Lemma elem_of_extracted (out_dir : Path) (base : pystr) (i : Z) (n : nat) (f : Path) :
  f ∈ extracted out_dir base i n ->
  exists j, i <= j < i + Z.of_nat n /\ f = child out_dir (entry_name base j).
Proof.
  unfold extracted. intros H.
  apply list_elem_of_In, in_map_iff in H as [j [<- Hj]].
  apply list_elem_of_In, elem_of_seqZ in Hj. exists j. split; [lia|reflexivity].
Qed.


(** ** Names made of ASCII characters *)

Lemma nb_digits_double (d : Decimal.uint) :
  (Decimal.nb_digits (Decimal.Little.double d) <= S (Decimal.nb_digits d))%nat
  /\ (Decimal.nb_digits (Decimal.Little.succ_double d) <= S (Decimal.nb_digits d))%nat.
Proof.
  induction d as [|d [IH1 IH2]|d [IH1 IH2]|d [IH1 IH2]|d [IH1 IH2]|d [IH1 IH2]
                  |d [IH1 IH2]|d [IH1 IH2]|d [IH1 IH2]|d [IH1 IH2]|d [IH1 IH2]];
    simpl; lia.
Qed.

Lemma nb_digits_to_little_uint (p : positive) :
  (Decimal.nb_digits (Pos.to_little_uint p) <= Pos.size_nat p)%nat.
Proof.
  induction p as [p IH|p IH|]; simpl.
  - pose proof (proj2 (nb_digits_double (Pos.to_little_uint p))). lia.
  - pose proof (proj1 (nb_digits_double (Pos.to_little_uint p))). lia.
  - lia.
Qed.

Lemma nb_digits_revapp (d d' : Decimal.uint) :
  Decimal.nb_digits (Decimal.revapp d d')
  = (Decimal.nb_digits d + Decimal.nb_digits d')%nat.
Proof.
  revert d'. induction d; intros d'; simpl; try rewrite IHd; simpl; lia.
Qed.

Lemma length_uint_digits (u : Decimal.uint) :
  length (uint_digits u) = Decimal.nb_digits u.
Proof. induction u; simpl; congruence. Qed.

Lemma length_decimal (n : Z) :
  0 <= n < 2 ^ 32 -> (length (decimal n) <= 33)%nat.
Proof.
  intros Hn. unfold decimal. rewrite length_uint_digits.
  destruct (Z.to_N n) as [|p] eqn:E; [simpl; lia|].
  simpl. unfold Pos.to_uint, Decimal.rev. rewrite nb_digits_revapp. simpl.
  pose proof (nb_digits_to_little_uint p).
  assert (Hp : (p < 2 ^ 32)%positive) by lia.
  apply Pos.size_nat_monotone in Hp.
  change (Pos.size_nat (2 ^ 32)) with 33%nat in Hp. lia.
Qed.

Lemma length_format_0d_4 (i : Z) :
  0 <= i < 2 ^ 32 -> (length (format_0d 4 i) <= 33)%nat.
Proof.
  intros Hi. unfold format_0d. ztest. unfold zfill.
  rewrite length_app, repeat_length. pose proof (length_decimal i Hi). lia.
Qed.

Lemma utf8_encode_ascii (s : pystr) :
  ascii_only s -> utf8_encode s = Ok (map byte_of_Z s).
Proof.
  intros H. unfold utf8_encode.
  assert (E : utf8_encode_Z s = Some s).
  { induction H as [|c r Hc _ IH]; simpl; [reflexivity|].
    rewrite IH. unfold utf8_encode_cp. ztest. reflexivity. }
  now rewrite E.
Qed.

Lemma uint_digits_ascii (u : Decimal.uint) : ascii_only (uint_digits u).
Proof. induction u; simpl; constructor; (lia || assumption). Qed.

Lemma format_0d_ascii (width : nat) (i : Z) : ascii_only (format_0d width i).
Proof.
  assert (Hz : forall k s, ascii_only s -> ascii_only (zfill k s)).
  { intros k s Hs. unfold zfill. apply Forall_app. split; [|exact Hs].
    apply Forall_forall. intros c Hc. apply list_elem_of_In, repeat_spec in Hc. lia. }
  unfold format_0d. destruct (i <? 0).
  - constructor; [lia|]. apply Hz, uint_digits_ascii.
  - apply Hz, uint_digits_ascii.
Qed.

Lemma entry_name_ascii (base : pystr) (i : Z) :
  ascii_only base -> ascii_only (entry_name base i).
Proof.
  intros Hb. unfold entry_name, ascii_only.
  rewrite !Forall_app. split; [split; [|split]|exact Hb].
  - vm_compute. repeat constructor; discriminate.
  - apply format_0d_ascii.
  - vm_compute. repeat constructor; discriminate.
Qed.

Lemma length_entry_name (base : pystr) (i : Z) :
  0 <= i < 2 ^ 32 -> (length (entry_name base i) <= length base + 39)%nat.
Proof.
  intros Hi. unfold entry_name. rewrite !length_app.
  pose proof (length_format_0d_4 i Hi).
  change (length (py "copy_")) with 5%nat. change (length (py "_")) with 1%nat. lia.
Qed.

(** An ASCII base name of moderate length fits every field. *)
Lemma names_fit_ascii (limit : Z) (base : pystr) (i : Z) (n : nat) :
  ascii_only base -> Z.of_nat (length base) + 39 <= limit ->
  0 <= i -> i + Z.of_nat n <= 2 ^ 32 ->
  names_fit limit base i n.
Proof.
  intros Hb Hl Hi Hn j Hj. eexists. split.
  - apply utf8_encode_ascii, entry_name_ascii, Hb.
  - rewrite length_map.
    assert (Hj' : 0 <= j < 2 ^ 32) by lia.
    pose proof (length_entry_name base j Hj'). lia.
Qed.

(** ** Sniffing *)

Lemma le_value_nonneg (bs : bytes) : 0 <= le_value bs.
Proof.
  induction bs as [|b r IH]; simpl; [lia|].
  pose proof (Z_of_byte_range b). lia.
Qed.

Lemma sniff_layout (count : Z) (nb data others : bytes) :
  1 <= count <= 1000000 ->
  1 <= Z.of_nat (length nb) <= 4096 ->
  Z.of_nat (length data) < 2 ^ 64 ->
  sniff (le_bytes 4 count ++ entry_layout nb data ++ others) = true.
Proof.
  intros Hc Hn Hd. unfold sniff, entry_layout. rewrite <- !app_assoc.
  rewrite (read_app 4) by now rewrite length_le_bytes.
  cbn [fst]. rewrite length_le_bytes. change (4 <? 4)%nat with false. cbv iota.
  rewrite struct_unpack_le_bytes by (change (256 ^ Z.of_nat 4) with (2 ^ 32); lia).
  ztest. cbn [orb].
  rewrite (read_app 2) by now rewrite length_le_bytes.
  rewrite length_le_bytes. change (2 <? 2)%nat with false. cbv iota.
  rewrite struct_unpack_le_bytes by (change (256 ^ Z.of_nat 2) with 65536; lia).
  ztest. cbn [orb].
  rewrite read_app by reflexivity. ztest.
  rewrite (read_app 8) by now rewrite length_le_bytes.
  rewrite length_le_bytes. change (8 <? 8)%nat with false. cbv iota.
  rewrite struct_unpack_le_bytes by (change (256 ^ Z.of_nat 8) with (2 ^ 64); lia).
  rewrite length_app. ztest. reflexivity.
Qed.

Lemma sniff_bad_count (content : bytes) :
  declared_count content = 0 \/ 1000000 < declared_count content ->
  sniff content = false.
Proof.
  unfold declared_count, sniff, read, struct_unpack. cbn [fst]. intros H.
  destruct (length (take (Z.to_nat 4) content) <? 4)%nat; [reflexivity|].
  destruct (Nat.eqb _ _); [|reflexivity].
  change (Z.to_nat 4) with 4%nat.
  destruct H as [H|H].
  - rewrite H. reflexivity.
  - destruct (Z.ltb_spec 1000000 (le_value (take 4 content))); [|lia].
    now rewrite orb_true_r.
Qed.

Lemma sniff_bad_name_len (content : bytes) :
  declared_name_len content = 0 \/ 4096 < declared_name_len content ->
  sniff content = false.
Proof.
  unfold declared_name_len, sniff, read, struct_unpack. cbn [fst]. intros H.
  change (Z.to_nat 4) with 4%nat. change (Z.to_nat 2) with 2%nat.
  set (nl := le_value (take 2 (drop 4 content))) in *.
  assert (Hb : (nl <=? 0) || (4096 <? nl) = true).
  { destruct H as [H|H]; [rewrite H; reflexivity|].
    destruct (Z.ltb_spec 4096 nl); [|lia]. now rewrite orb_true_r. }
  repeat match goal with
    | |- (if ?b then false else _) = false => destruct b; [reflexivity|]
    | |- match (if ?b then _ else _) with _ => _ end = false =>
        destruct b; [|reflexivity]
    end.
  discriminate Hb.
Qed.

Lemma sniff_bad_data_len (content : bytes) :
  remaining_after_header content < declared_data_len content ->
  sniff content = false.
Proof.
  unfold remaining_after_header, declared_data_len, declared_name_len.
  unfold sniff, read, struct_unpack. cbn [fst]. intros H.
  change (Z.to_nat 4) with 4%nat. change (Z.to_nat 2) with 2%nat.
  change (Z.to_nat 8) with 8%nat.
  set (nl := le_value (take 2 (drop 4 content))) in *.
  repeat match goal with
    | |- (if ?b then false else _) = false => destruct b eqn:?; [reflexivity|]
    | |- match (if ?b then _ else _) with _ => _ end = false =>
        destruct b eqn:?; [|reflexivity]
    end.
  exfalso.
  rewrite !drop_drop in *.
  change (4 + (2 + Z.to_nat nl))%nat with (6 + Z.to_nat nl)%nat in *.
  repeat match goal with
    | Hx : (_ <? _)%nat = false |- _ => apply Nat.ltb_ge in Hx
    | Hx : (_ =? _)%nat = true |- _ => apply Nat.eqb_eq in Hx
    | Hx : (_ || _) = false |- _ => apply orb_false_elim in Hx as [? ?]
    | Hx : (_ <=? _) = false |- _ => apply Z.leb_gt in Hx
    | Hx : (_ <? _) = false |- _ => apply Z.ltb_ge in Hx
    end.
  rewrite ?length_take, ?length_drop in *. lia.
Qed.

Lemma is_container_file (path : Path) (content : bytes) (w : World) :
  nodes w !! path = Some (File content) -> is_container path w = sniff content.
Proof. intros H. unfold is_container. now rewrite (read_bytes_file _ _ _ H). Qed.

(** ** Claims on the container codec *)

Lemma name_bytes_nonempty (base : pystr) (i : Z) (nb : bytes) :
  utf8_encode (entry_name base i) = Ok nb -> 1 <= Z.of_nat (length nb).
Proof.
  destruct (entry_name_head base i) as [r ->]. unfold utf8_encode.
  cbn [utf8_encode_Z]. change (utf8_encode_cp 99) with (Some [99]).
  destruct (match utf8_encode_cp 111 with Some _ => _ | None => _ end);
    [|discriminate].
  intros H. injection H as <-. simpl. lia.
Qed.




(** C3 (as amended).  [is_container] accepts what [pack_container]
    wrote when the count is between 1 and 1,000,000 and the first entry's
    name has at most 4096 bytes (the fields being in range as for C1);
    and it rejects every blob whose first four bytes give a count of 0 or
    above 1,000,000, whose first entry declares a name length of 0 or
    above 4096, or whose first entry declares more data than bytes are
    left. *)
Theorem is_container_accepts_and_rejects :
  (forall (w : World) (src out : Path) (payload : bytes) (N : Z),
      nodes w !! src = Some (File payload) ->
      is_dir w (parent out) = true -> is_dir w out = false ->
      1 <= N <= 1000000 ->
      names_fit 65535 (name src) 1 (Z.to_nat N) ->
      Z.of_nat (length (name_bytes (name src) 1)) <= 4096 ->
      Z.of_nat (length payload) < 2 ^ 64 ->
      exists w1,
        pack_container src N out w = (Ok out, w1) /\ is_container out w1 = true)
  /\ (forall (w : World) (path : Path) (content : bytes),
        nodes w !! path = Some (File content) ->
        declared_count content = 0 \/ 1000000 < declared_count content ->
        is_container path w = false)
  /\ (forall (w : World) (path : Path) (content : bytes),
        nodes w !! path = Some (File content) ->
        declared_name_len content = 0 \/ 4096 < declared_name_len content ->
        is_container path w = false)
  /\ (forall (w : World) (path : Path) (content : bytes),
        nodes w !! path = Some (File content) ->
        remaining_after_header content < declared_data_len content ->
        is_container path w = false).
Proof.
  split; [|split; [|split]].
  - intros w src out payload N Hsrc Hpar Hout HN Hnames Hfirst Hlen.
    eexists. split.
    + apply pack_container_ok with (data := payload); try assumption. lia.
    + erewrite is_container_file by (simpl; apply lookup_insert_eq).
      unfold container_layout. rewrite length_copies_from, Z2Nat.id by lia.
      destruct (Z.to_nat N) as [|n] eqn:E; [lia|].
      destruct (names_fit_head _ _ _ _ Hnames) as [He _].
      rewrite copies_from_S. cbn [flat_map].
      apply sniff_layout; [lia| |exact Hlen].
      split; [|exact Hfirst]. eapply name_bytes_nonempty, He.
  - intros w path content Hf Hbad.
    rewrite (is_container_file _ _ _ Hf). now apply sniff_bad_count.
  - intros w path content Hf Hbad.
    rewrite (is_container_file _ _ _ Hf). now apply sniff_bad_name_len.
  - intros w path content Hf Hbad.
    rewrite (is_container_file _ _ _ Hf). now apply sniff_bad_data_len.
Qed.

* Assigned task: Across the entries above, find the lines with the string "Some" and copy them.

* Response to this exercise:
  assert (E : utf8_encode_Z s = Some s).
  nodes w !! path = Some (File content) -> is_container path w = sniff content.
  cbn [utf8_encode_Z]. change (utf8_encode_cp 99) with (Some [99]).
  destruct (match utf8_encode_cp 111 with Some _ => _ | None => _ end);
      nodes w !! src = Some (File payload) ->
        nodes w !! path = Some (File content) ->
        nodes w !! path = Some (File content) ->
        nodes w !! path = Some (File content) ->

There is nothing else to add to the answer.